Thursday, June 18, 2015

SPONTANEOUS ABORTION (MISCARRIAGE) AND PRAYER
Glad to see that monstrous service that we borrowed from the Latins in the 1300s replaced. I should have preferred that we not use what could be interpreted as accusatory "[she] has miscarried the child..." It would be better, more humane and more correct to say "her/she who has suffered a miscarriage." In clinical terms, a miscarriage is a "spontaneous abortion" and if one will examine the clinical literature we will find that somewhere between 60 and 75% of all pregnancies result in a spontaneous abortion; many without the woman even having known that her egg had been fertilised, even after the early zygote had formed. We discussed this at some length at a conference a few years ago, at which some gynecologists spoke to us about the matter (the sort of conference that the synod now considers that it is "dangerous" for me to participate in.) Nothing in this service should even hint that the woman might have any guilt, or that "she" has miscarried. The miscarriage has simply occurred, and most often this is because the zygote or foetus is not viable, though no fault of anyone. Just as often, the problem will be in some deficiency in the male sperm that fertilised the egg, and in that case, it is the father who has miscarried and the mother, who has suffered the miscarriage.

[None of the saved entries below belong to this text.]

Fixpoint init_all drivers : M S unit :=
  match drivers with
  | [] => ret tt
  | d :: r => (match drv_init d with Some f => f ;;; ret tt | None => ret tt end) ;;; init_all r
  end.

Definition driver_subsystem_init (table : list (option (driver S))) : M S (list (driver S)) :=
  let drivers := register_all [] table in init_all drivers ;;; ret drivers.

Fixpoint driver_find drivers (id : Z) : option (driver S) :=
  match drivers with
  | [] => None
  | d :: r => if drv_id d =? id then Some d else driver_find r id
  end.

Fixpoint driver_dispatch_irq drivers (irq : Z) : M S unit :=
  match drivers with
  | [] => ret tt
  | d :: r => (match drv_irq d with Some f => f irq | None => ret tt end) ;;; driver_dispatch_irq r irq
  end.
End drivers.

(** ** Interrupt controller (drivers/pic.c) *)

Definition PIC1_CMD : Z := 0x20.
Definition PIC1_DATA : Z := 0x21.
Definition PIC2_CMD : Z := 0xA0.
Definition PIC2_DATA : Z := 0xA1.
Definition PIC_EOI : Z := 0x20.
Definition PIC1_OFFSET : Z := 0x20.
Definition PIC2_OFFSET : Z := 0x28.

Definition pic_init : M pio unit :=
  outb PIC1_CMD 0x11 ;;; outb PIC2_CMD 0x11 ;;;
  outb PIC1_DATA PIC1_OFFSET ;;; outb PIC2_DATA PIC2_OFFSET ;;;
  outb PIC1_DATA 0x04 ;;; outb PIC2_DATA 0x02 ;;;
  outb PIC1_DATA 0x01 ;;; outb PIC2_DATA 0x01 ;;;
  outb PIC1_DATA 0xFF ;;; outb PIC2_DATA 0xFF.

Definition drivers_pic_send_eoi (irq : Z) : M pio unit :=
  (if 8 <=? irq then outb PIC2_CMD PIC_EOI else ret tt) ;;; outb PIC1_CMD PIC_EOI.
Definition pic_send_eoi : Z -> M pio unit := drivers_pic_send_eoi.

(** The data port and the bit of a line. *)
Definition pic_line (irq : Z) : Z * Z := if irq <? 8 then (PIC1_DATA, irq) else (PIC2_DATA, u8 (irq - 8)).

Definition pic_mask_irq (irq : Z) : M pio unit :=
  let (port, bit) := pic_line irq in
  v <-- inb port ;; outb port (u8 (Z.lor v (Z.shiftl 1 bit))).
Definition pic_unmask_irq (irq : Z) : M pio unit :=
  let (port, bit) := pic_line irq in
  v <-- inb port ;; outb port (u8 (Z.land v (Z.lnot (Z.shiftl 1 bit)))).
Definition pic_read_irq : M pio Z := inb PIC1_CMD.

(** [pic_remap] of isr.c. *)
Definition pic_remap : M pio unit :=
  outb 0x20 0x11 ;;; outb 0xA0 0x11 ;;; outb 0x21 0x20 ;;; outb 0xA1 0x28 ;;;
  outb 0x21 0x04 ;;; outb 0xA1 0x02 ;;; outb 0x21 0x01 ;;; outb 0xA1 0x01 ;;;
  outb 0x21 0x0 ;;; outb 0xA1 0x0.

(** ** The machine the handlers work on *)

Record machine (T : Type) := mkMachine {
  y_io : pio;
  y_kbd : kbd;
  y_mouse : mouse;
  tick_count : Z;
  y_sched : T
}.
Arguments mkMachine {T}.
Arguments y_io {T}.
Arguments y_kbd {T}.
Arguments y_mouse {T}.
Arguments tick_count {T}.
Arguments y_sched {T}.

Section machine.
Context {T : Type} (scheduler_tick : M T unit).
Local Abbreviation machine := (machine T).

Definition on_io {A} (m : M pio A) : M machine A :=
  zoom y_io (λ i s, mkMachine i (y_kbd s) (y_mouse s) (tick_count s) (y_sched s)) m.
Definition on_console {A} (m : M console A) : M machine A :=
  zoom (λ s, mkCon (y_io s) (y_kbd s))
    (λ c s, mkMachine (c_io c) (c_kbd c) (y_mouse s) (tick_count s) (y_sched s)) m.
Definition on_mouse {A} (m : M (pio * mouse) A) : M machine A :=
  zoom (λ s, (y_io s, y_mouse s)) (λ c s, mkMachine c.1 (y_kbd s) c.2 (tick_count s) (y_sched s)) m.
Definition on_sched {A} (m : M T A) : M machine A :=
  zoom y_sched (λ t s, mkMachine (y_io s) (y_kbd s) (y_mouse s) (tick_count s) t) m.

Definition timer_on_irq : M machine unit :=
  modify (λ s, mkMachine (y_io s) (y_kbd s) (y_mouse s) (u64 (tick_count s + 1)) (y_sched s)).
Definition timer_init : M machine unit :=
  modify (λ s, mkMachine (y_io s) (y_kbd s) (y_mouse s) 0 (y_sched s)) ;;;
  let divisor := 1193182 / 100 in
  on_io (outb 0x43 0x36 ;;; outb 0x40 (Z.land divisor 0xFF) ;;; outb 0x40 (Z.land (Z.shiftr divisor 8) 0xFF)).
Definition timer_ticks : M machine Z := gets tick_count.

Definition timer_driver_init : M machine Z := timer_init ;;; ret 0.
Definition timer_driver_irq (irq : Z) : M machine unit := timer_on_irq ;;; on_sched scheduler_tick.
Definition timer_driver : driver machine := mkDriver 1 (Some timer_driver_init) (Some timer_driver_irq).

Definition keyboard_driver_init : M machine Z := on_console keyboard_init ;;; ret 0.
Definition keyboard_driver_irq (irq : Z) : M machine unit := on_console keyboard_on_irq.
Definition keyboard_driver : driver machine := mkDriver 2 (Some keyboard_driver_init) (Some keyboard_driver_irq).

Definition mouse_driver : driver machine :=
  mkDriver 4 (Some (on_mouse mouse_init_driver)) (Some (λ irq, on_mouse mouse_irq_handler)).

(** ** Dispatch (arch/x86_64/isr.c) *)

(** [handlers] has a handler or NULL for each of the 256 vectors. *)
Definition isr_handler (handlers : list (option (M machine unit))) (drivers : list (driver machine)) (int_no : Z)
  : M machine unit :=
  (if int_no <? 32 then
     if int_no =? 14 then panic "page fault" else panic "cpu exception"
   else ret tt) ;;;
  h <-- of_option (aget handlers int_no) ;;
  (match h with
   | Some f => f
   | None => if (32 <=? int_no) && (int_no <? 48) then driver_dispatch_irq drivers (int_no - 32) else ret tt
   end) ;;;
  if (32 <=? int_no) && (int_no <? 48) then on_io (drivers_pic_send_eoi (int_no - 32)) else ret tt.

Definition isr_register_handler (handlers : list (option (M machine unit))) (num : Z) (h : option (M machine unit))
  : option (list (option (M machine unit))) := aset handlers num h.
End machine.

(** ** Disk (drivers/storage/ata.c) *)

Definition ATA_PRIMARY_IO : Z := 0x1F0.
Definition ATA_CMD_READ_PIO : Z := 0x20.
Definition ATA_CMD_WRITE_PIO : Z := 0x30.
Definition ATA_SR_BSY : Z := 0x80.
Definition ATA_SR_DRQ : Z := 0x08.
Definition ATA_SR_ERR : Z := 0x01.
Definition ATA_REG_DATA : Z := 0x00.
Definition ATA_REG_SECCOUNT : Z := 0x02.
Definition ATA_REG_LBA_LO : Z := 0x03.
Definition ATA_REG_LBA_MID : Z := 0x04.
Definition ATA_REG_LBA_HI : Z := 0x05.
Definition ATA_REG_DRIVE : Z := 0x06.
Definition ATA_REG_STATUS : Z := 0x07.
Definition ATA_REG_COMMAND : Z := 0x07.

Definition ata_wait_ready : M pio unit :=
  poll_until (ATA_PRIMARY_IO + ATA_REG_STATUS) (λ status, negb (truth (Z.land status ATA_SR_BSY))).
Definition ata_wait_drq : M pio unit :=
  poll_until (ATA_PRIMARY_IO + ATA_REG_STATUS) (λ status, truth (Z.land status ATA_SR_DRQ)).

(** The register writes of both transfers. *)
Definition ata_select (lba count cmd : Z) : M pio unit :=
  outb (ATA_PRIMARY_IO + ATA_REG_DRIVE) (Z.lor 0xE0 (Z.land (Z.shiftr lba 24) 0x0F)) ;;;
  outb (ATA_PRIMARY_IO + ATA_REG_SECCOUNT) count ;;;
  outb (ATA_PRIMARY_IO + ATA_REG_LBA_LO) (Z.land lba 0xFF) ;;;
  outb (ATA_PRIMARY_IO + ATA_REG_LBA_MID) (Z.land (Z.shiftr lba 8) 0xFF) ;;;
  outb (ATA_PRIMARY_IO + ATA_REG_LBA_HI) (Z.land (Z.shiftr lba 16) 0xFF) ;;;
  outb (ATA_PRIMARY_IO + ATA_REG_COMMAND) cmd.

(** [for (int j = 0; j < n; j++) dst[j] = inw(data);] with [dst] at word [i] of the buffer. *)
Fixpoint read_words (n : nat) (i : Z) (buffer : list Z) : M pio (list Z) :=
  match n with
  | O => ret buffer
  | S n' =>
      w <-- inw (ATA_PRIMARY_IO + ATA_REG_DATA) ;;
      buffer <-- of_option (aset buffer i w) ;;
      read_words n' (i + 1) buffer
  end.
Fixpoint write_words (n : nat) (i : Z) (buffer : list Z) : M pio unit :=
  match n with
  | O => ret tt
  | S n' =>
      w <-- of_option (aget buffer i) ;;
      outw (ATA_PRIMARY_IO + ATA_REG_DATA) w ;;;
      write_words n' (i + 1) buffer
  end.

(** The word of the buffer at which sector [i] starts; [i * 512] is computed in 32 bits. *)
Definition sector_word (i : Z) : Z := u32 (i * 512) / 2.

We really need to distance ourselves from any medieval notions about these spontaneous abortions (miscarriages). There is no sense to causing added sorrow to a woman who has suffered a spontaneous abortion through no fault or action of her own, or of anyone. Perhaps there might be a prayer for a woman when her pregnancy develops into a hydatidiform mole also? Most of the misconceptions about pregnancy and circumstances surrounding it that we find in Church literature and patristics had arisen in epochs in which very little was known about the reproductive system and processes, and what was "known" was largely wrong. We should not be punishing women (or anyone else) on the basis of primitive misinformation and misconceptions so the wording of the prayer should be carefully chosen in order to avoid any hint of guilt on the part of the woman.